Organised by Croydon’s award-winning RISEgallery, and supported by Croydon Council, Warhol Croydon celebrated the work of the iconic US artist, Andy Warhol, who died 30 years ago this year. The ground-breaking event saw thousands of tourists, residents, artists and school children take part in events throughout September, including an exhibition of the artists work, film screenings, lectures and workshops which brought the iconic American artist to life.
One major part of Warhol Croydon was a unique street exhibition of specially-created giant-sized artworks by leading artists including Ron English, Dan Cimmermann, and The Dotmaster displayed in prominent locations across the town.
The project had two key aims. Firstly, to remove barriers to art, helping the community engage with art in a way which they may have never done so before. Secondly, to bring more people into the borough, presenting a new face of Croydon to the public and helping to change the perception of the town while it is being transformed in a regeneration project worth £5 billion.
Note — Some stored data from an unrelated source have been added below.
(* ===== verification/Feed.v ===== *)
(** * The feed of changes, and the view it keeps current

    [crates/core/src/backend/feed.rs], the connection that serves a
    subscription ([backend.rs]) and the listener of the TUI
    ([crates/manager/src/controller/background.rs]).  A bounded channel of
    std is its queue and whether its receiver lives; a subscriber is numbered
    by the order of subscription. *)
From stdpp Require Import sets.
From S2P Require Import Prelude Broker.
#[local] Open Scope Z_scope.

Inductive BackendEvent :=
| SecretChanged (path : string) (set : bool)
| PublicInfoChanged (shared_id : string) (set : bool)
| ApprovalRequested (request : ApprovalRequest)
| ProfilesChanged.

(** ** The feed *)
Definition FEED_CAPACITY : Z := 64.

Record Channel := { ch_queue : list BackendEvent; ch_open : bool }.
Record Feed := { fd_channels : list Channel; fd_senders : list nat }.
Definition feed_default : Feed := {| fd_channels := []; fd_senders := [] |}.

Definition subscribe (f : Feed) : nat * Feed :=
  let id := length (fd_channels f) in
  (id, {| fd_channels := fd_channels f ++ [{| ch_queue := []; ch_open := true |}];
          fd_senders := fd_senders f ++ [id] |}).

(** [SyncSender::try_send]: fails when the queue is full or the receiver is gone. *)
Definition try_send (event : BackendEvent) (id : nat) (channels : list Channel) : option (list Channel) :=
  ch ← channels !! id;
  if ch_open ch && (zlen (ch_queue ch) <? FEED_CAPACITY)
  then Some (<[id := {| ch_queue := ch_queue ch ++ [event]; ch_open := true |}]> channels)
  else None.

(** [retain] with a send: a subscriber that cannot take the event is dropped. *)
Definition send_retained (event : BackendEvent) (f : Feed) (id : nat) : Feed :=
  match try_send event id (fd_channels f) with
  | Some channels => {| fd_channels := channels; fd_senders := fd_senders f ++ [id] |}
  | None => f
  end.
Definition publish (event : BackendEvent) (f : Feed) : Feed :=
  foldl (send_retained event) {| fd_channels := fd_channels f; fd_senders := [] |} (fd_senders f).

(** [recv_timeout]: what it returns with nothing in the queue depends on
    whether a sender is left. *)
Inductive Received := Update (event : BackendEvent) | Timeout | Disconnected.
Definition receive (id : nat) (f : Feed) : Received * Feed :=
  match fd_channels f !! id with
  | Some {| ch_queue := event :: queue; ch_open := open |} =>
      (Update event, {| fd_channels := <[id := {| ch_queue := queue; ch_open := open |}]> (fd_channels f);
                        fd_senders := fd_senders f |})
  | _ => (if bool_decide (id ∈ fd_senders f) then Timeout else Disconnected, f)
  end.

(** The connection ends and its receiver is dropped. *)
Definition drop_receiver (id : nat) (f : Feed) : Feed :=
  {| fd_channels := alter (λ ch, {| ch_queue := ch_queue ch; ch_open := false |}) id (fd_channels f);
     fd_senders := fd_senders f |}.

(** One turn of the loop that serves a subscription: the frame it writes, or
    the end of the connection. *)
Inductive ChangeFrame := Change (update : BackendEvent) | Heartbeat.
Definition serve_change (id : nat) (f : Feed) : option ChangeFrame * Feed :=
  match receive id f with
  | (Update update, f) => (Some (Change update), f)
  | (Timeout, f) => (Some Heartbeat, f)
  | (Disconnected, f) => (None, drop_receiver id f)
  end.

(** ** Runs of the feed *)
Inductive FeedOp := FSubscribe | FPublish (event : BackendEvent) | FReceive (id : nat) | FDrop (id : nat).

(** The feed with, per subscriber, what was published since it subscribed and
    what it has received. *)
Record Run := { rn_feed : Feed; rn_since : list (list BackendEvent); rn_got : list (list BackendEvent) }.
Definition feed_step (r : Run) (op : FeedOp) : Run :=
  match op with
  | FSubscribe => {| rn_feed := (subscribe (rn_feed r)).2; rn_since := rn_since r ++ [[]]; rn_got := rn_got r ++ [[]] |}
  | FPublish event =>
      {| rn_feed := publish event (rn_feed r); rn_since := (λ l, l ++ [event]) <$> rn_since r; rn_got := rn_got r |}
  | FReceive id =>
      let '(received, f) := receive id (rn_feed r) in
      {| rn_feed := f; rn_since := rn_since r;
         rn_got := match received with Update event => alter (λ l, l ++ [event]) id (rn_got r) | _ => rn_got r end |}
  | FDrop id => {| rn_feed := drop_receiver id (rn_feed r); rn_since := rn_since r; rn_got := rn_got r |}
  end.
Definition feed_run (ops : list FeedOp) : Run :=
  foldl feed_step {| rn_feed := feed_default; rn_since := []; rn_got := [] |} ops.

(** ** The listener of the TUI *)
Section Listener.
(** What the backend lists, and the rows the TUI makes of secrets and public
    information. *)
Context {Secrets Public Profiles Rows : Type} (rows_of : Secrets → Public → Rows).

Record Holdings := { so_secrets : Secrets; so_public : Public; so_profiles : Profiles }.

(** Where [listen] is: [refresh] lists the secrets, then the public
    information; the first refresh is followed by the profiles. *)
Inductive Listening :=
| LSubscribe
| LSecrets (first : bool)
| LPublic (first : bool) (secrets : Secrets)
| LProfiles
| LWait
| LEnded.

Record World := {
  wd_stored : Holdings;
  (** Changes that were stored and are not published yet. *)
  wd_unpublished : list BackendEvent;
  wd_feed : Feed;
  (** The listener's subscription, and what is on the way from it. *)
  wd_id : option nat;
  wd_wire : list BackendEvent;
  wd_phase : Listening;
  (** The last rows and profiles sent to the TUI. *)
  wd_rows : option Rows;
  wd_profiles : option Profiles
}.

Definition changes_rows (event : BackendEvent) : bool :=
  match event with SecretChanged _ _ | PublicInfoChanged _ _ => true | _ => false end.
Definition changes_profiles_list (event : BackendEvent) : bool :=
  match event with ProfilesChanged => true | _ => false end.

(** What [listen] does with an event. *)
Definition on_event (event : BackendEvent) : Listening :=
  match event with
  | ApprovalRequested _ => LWait
  | SecretChanged _ _ | PublicInfoChanged _ _ => LSecrets false
  | ProfilesChanged => LProfiles
  end.

Definition with_feed (f : Feed) (w : World) : World :=
  {| wd_stored := wd_stored w; wd_unpublished := wd_unpublished w; wd_feed := f; wd_id := wd_id w;
     wd_wire := wd_wire w; wd_phase := wd_phase w; wd_rows := wd_rows w; wd_profiles := wd_profiles w |}.
Definition with_phase (phase : Listening) (w : World) : World :=
  {| wd_stored := wd_stored w; wd_unpublished := wd_unpublished w; wd_feed := wd_feed w; wd_id := wd_id w;
     wd_wire := wd_wire w; wd_phase := phase; wd_rows := wd_rows w; wd_profiles := wd_profiles w |}.

(** A stored change and its event: which of the lists may differ. *)
Definition announces (event : BackendEvent) (before after : Holdings) : Prop :=
  match event with
  | SecretChanged _ _ => so_public after = so_public before ∧ so_profiles after = so_profiles before
  | PublicInfoChanged _ _ => so_secrets after = so_secrets before ∧ so_profiles after = so_profiles before
  | ProfilesChanged => so_secrets after = so_secrets before ∧ so_public after = so_public before
  | ApprovalRequested _ => after = before
  end.

(** What goes on without further changes: a backend thread publishes a change
    it stored, the connection of the subscription passes an event on or ends,
    the listener takes a step. *)
Inductive calm_step : World → World → Prop :=
| WPublish event l1 l2 w :
    wd_unpublished w = l1 ++ event :: l2 →
    calm_step w {| wd_stored := wd_stored w; wd_unpublished := l1 ++ l2; wd_feed := publish event (wd_feed w);
                   wd_id := wd_id w; wd_wire := wd_wire w; wd_phase := wd_phase w; wd_rows := wd_rows w;
                   wd_profiles := wd_profiles w |}
| WForward id event f w :
    wd_id w = Some id → serve_change id (wd_feed w) = (Some (Change event), f) →
    calm_step w {| wd_stored := wd_stored w; wd_unpublished := wd_unpublished w; wd_feed := f; wd_id := wd_id w;
                   wd_wire := wd_wire w ++ [event]; wd_phase := wd_phase w; wd_rows := wd_rows w;
                   wd_profiles := wd_profiles w |}
| WSubscribe w :
    wd_phase w = LSubscribe →
    calm_step w {| wd_stored := wd_stored w; wd_unpublished := wd_unpublished w;
                   wd_feed := (subscribe (wd_feed w)).2; wd_id := Some (subscribe (wd_feed w)).1; wd_wire := [];
                   wd_phase := LSecrets true; wd_rows := None; wd_profiles := None |}
| WListSecrets first w :
    wd_phase w = LSecrets first → calm_step w (with_phase (LPublic first (so_secrets (wd_stored w))) w)
| WListPublic first secrets w :
    wd_phase w = LPublic first secrets →
    calm_step w {| wd_stored := wd_stored w; wd_unpublished := wd_unpublished w; wd_feed := wd_feed w;
                   wd_id := wd_id w; wd_wire := wd_wire w; wd_phase := if first then LProfiles else LWait;
                   wd_rows := Some (rows_of secrets (so_public (wd_stored w)));
                   wd_profiles := wd_profiles w |}
| WListProfiles w :
    wd_phase w = LProfiles →
    calm_step w {| wd_stored := wd_stored w; wd_unpublished := wd_unpublished w; wd_feed := wd_feed w;
                   wd_id := wd_id w; wd_wire := wd_wire w; wd_phase := LWait; wd_rows := wd_rows w;
                   wd_profiles := Some (so_profiles (wd_stored w)) |}
| WHandle event rest w :
    wd_phase w = LWait → wd_wire w = event :: rest →
    calm_step w {| wd_stored := wd_stored w; wd_unpublished := wd_unpublished w; wd_feed := wd_feed w;
                   wd_id := wd_id w; wd_wire := rest; wd_phase := on_event event; wd_rows := wd_rows w;
                   wd_profiles := wd_profiles w |}
| WEnd id w :
    wd_phase w = LWait → wd_wire w = [] → wd_id w = Some id → (serve_change id (wd_feed w)).1 = None →
    calm_step w (with_phase LEnded w).

(** Besides, changes are stored, other subscribers come, receive and go, and
    the listener's connection may break at any time. *)
Inductive world_step : World → World → Prop :=
| WCalm w w' : calm_step w w' → world_step w w'
| WStore event after w :
    announces event (wd_stored w) after →
    world_step w {| wd_stored := after; wd_unpublished := wd_unpublished w ++ [event]; wd_feed := wd_feed w;
                    wd_id := wd_id w; wd_wire := wd_wire w; wd_phase := wd_phase w; wd_rows := wd_rows w;
                    wd_profiles := wd_profiles w |}
| WOtherSubscribes w : world_step w (with_feed (subscribe (wd_feed w)).2 w)
| WOtherReceives id w : wd_id w ≠ Some id → world_step w (with_feed (receive id (wd_feed w)).2 w)
| WOtherLeaves id w : wd_id w ≠ Some id → world_step w (with_feed (drop_receiver id (wd_feed w)) w)
| WBreak w : world_step w (with_phase LEnded w).

(** A backend with a store and subscribers, and a listener about to subscribe. *)
Definition world_start (stored : Holdings) (unpublished : list BackendEvent) (f : Feed) : World :=
  {| wd_stored := stored; wd_unpublished := unpublished; wd_feed := f; wd_id := None; wd_wire := [];
     wd_phase := LSubscribe; wd_rows := None; wd_profiles := None |}.
End Listener.

(** * Subscribers miss nothing, and the view follows the store

    A subscriber receives every event published since it subscribed, in order,
    or is dropped and told so; and a listener that has nothing left to do shows
    what the store holds. *)
(** ** The feed *)
Record feed_ok (f : Feed) : Prop := {
  fo_nodup : NoDup (fd_senders f);
  fo_known : ∀ id, id ∈ fd_senders f → (id < length (fd_channels f))%nat
}.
However with multiple events coinciding with each other, and with limited resources available the Warhol Croydon team had a few challenges. Firstly, they had to work out how to provide people with information on the move, and making sure they had the same experience as they would if accompanied by a guide. Secondly, with a significant amount of time and resources expended on the exhibition, and with a plan to holding future similar events, there was a need to quantify data and show a return on investment.
Considering these needs, Connected Space developed an urban way-finder application. Built on the company’s proprietary IoT Smart City technology platform and development frameworks, the Warhol Croydon app included a live-mapping powered ‘guided tour’ of the street artworks around the town, with images and audio descriptions of each installation. It also included the ability for users to ‘Stamp’ themselves in at each location, earning a trophy to share on social media for collecting all 12 stamps – adding an element of gamification to the app. As well as these features it also included information on the other events happening across the town, and the option to give feedback on their visit.
Behind the scenes, the app collected deep user behavioural analytics on the number of visits, the duration of single and total visits, and the number of repeat visits. As well as information on routes, dwell times, engagements, and feedback from visitors. This helped show return on investment to the event sponsors and gave vital information to help build the case for future exhibitions.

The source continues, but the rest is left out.